What if we embrace the capabilities of this simulated space and meet in the studio to practice and study together? Or what if we use it to share and study uncomfortable or inappropriate feelings? Or even what if we start by reflecting about anger as a legitimate category for the production of knowledge and even for political analysis?
In the context of the curatorial program of the BAR project, which this year investigates the control policies of human behavior, Valentina Desideri and Florencia Portocarrero revisit the feminist vindication of the personal as political, and propose an exploration of the role of inappropriate feelings both in oppression as in political transformation.
Between 3pm and 6pm we invite you to come with your own knowledge and experience about rabies. Perhaps texts, exercises, practices, jokes or stories that relate to this or similar affects. You can join us for as long as you want, and participate as actively or passively as you like.
At 6:00 p.m., the artist Andrea Francke and the curator Florencia Portocarrero will talk about the potential and dangers of anger in artistic practice and in politics. Francke will make a short presentation on her work focusing on her experience as a mother and her relationship with anger as a starting point for her political engagement. What are the differences between an artistic practice that reaffirms its roots in rage instead of generosity? What happens when anger turns to hate? What does it take for anger to turn into action in politics? This and other topics will be discussed during this conversation.

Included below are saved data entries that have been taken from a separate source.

(** * proxy-server.js: the response-normalization engine

    A shallow embedding of [src/proxy-server.js]: the list normalizer
    ([normalizeToList] and the resize step of [POST /generate]), the table
    normalizer of [POST /generateTable] (structured parse, header fallback,
    row fallback), the extraction of the model text from the response
    envelope, and the key selection of [POST /token].

    JavaScript strings are sequences of UTF-16 code units; they are modelled
    as lists of [N].  Values that come out of [JSON.parse] are modelled by
    [jsval].  Exceptions are explicit ([result]); [try]/[catch] blocks are
    pattern matches on it.  The integers of a request ([count], [rows],
    [cols]) are in [Z].  Regular expressions are data ([regex]) run by a
    backtracking matcher, so that each pattern of the source is written down
    once, piece by piece.

    Outside the model: the network calls (the handlers are modelled from the
    parsed upstream response on), logging, and the limits of an engine
    (memory, the longest string it can hold).  The greatest array length of
    the language (4294967295) is in the model, where the source makes an
    array of a length the request gives.  The draws of [Math.random()] are
    rationals and are scaled exactly, where the runtime rounds doubles; no
    property below depends on the value drawn, only on its being below 1. *)

From Stdlib Require Import String Ascii DecimalString.
From Stdlib Require Import List ZArith NArith QArith Qround Lia Bool.
Import ListNotations.
Close Scope Q_scope.
Open Scope list_scope.

Set Implicit Arguments.

(** ** Strings *)

Abbreviation cu := N (only parsing).
Abbreviation jstr := (list cu) (only parsing).

(** A string literal of the source (ASCII), as code units. *)
Definition lit (s : string) : jstr := map N_of_ascii (list_ascii_of_string s).
Definition ch (a : ascii) : cu := N_of_ascii a.

(** The double quote, written by code so that no literal has to escape it. *)
Definition DQ : cu := 34%N.
Definition SQ : cu := 39%N.

Definition cu_eqb (a b : cu) : bool := N.eqb a b.

Fixpoint jstr_eqb (a b : jstr) : bool :=
  match a, b with
  | [], [] => true
  | x :: a', y :: b' => cu_eqb x y && jstr_eqb a' b'
  | _, _ => false
  end.

(** ECMAScript WhiteSpace and LineTerminator code units: what [trim] strips
    and what [\s] matches. *)
Definition isWhiteSpace (c : cu) : bool :=
  existsb (cu_eqb c)
    [9; 10; 11; 12; 13; 32; 160; 5760; 8232; 8233; 8239; 8287; 12288; 65279]%N
  || (N.leb 8192 c && N.leb c 8202).

Fixpoint trimStart (s : jstr) : jstr :=
  match s with
  | c :: r => if isWhiteSpace c then trimStart r else s
  | [] => []
  end.

Definition trimEnd (s : jstr) : jstr := rev (trimStart (rev s)).

(** [String.prototype.trim] *)
Definition trim (s : jstr) : jstr := trimEnd (trimStart s).

(** [s.startsWith(p)] *)
Fixpoint startsWith (p s : jstr) : bool :=
  match p, s with
  | [], _ => true
  | x :: p', y :: s' => cu_eqb x y && startsWith p' s'
  | _ :: _, [] => false
  end.

(** [s.endsWith(p)] *)
Definition endsWith (p s : jstr) : bool := startsWith (rev p) (rev s).

(** [s.includes(p)] *)
Fixpoint includes (p s : jstr) : bool :=
  startsWith p s ||
  match s with
  | [] => false
  | _ :: s' => includes p s'
  end.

More inappropriate feelings will be explored in the following weeks…
Andrea Francke (1978) is a Peruvian artist currently based in London. Her long-term projects include: Invisible Spaces of Parenthood, a collaboration with Kim Dhillon, which explores the legacy of second wave feminism and its implications for art, its infrastructure, work and care; Wish You’d Been Here, a reflection with Eva Rowson on welcoming as an artistic practice and a feminist method; and finally, FOTL with Ross Jardine, which focuses on the idea of management. Francke is a PhD student in Latin American Studies at the University of Manchester. Her doctoral research seeks to develop an alternative and decolonial genealogy for social artistic practice in Peruvian art.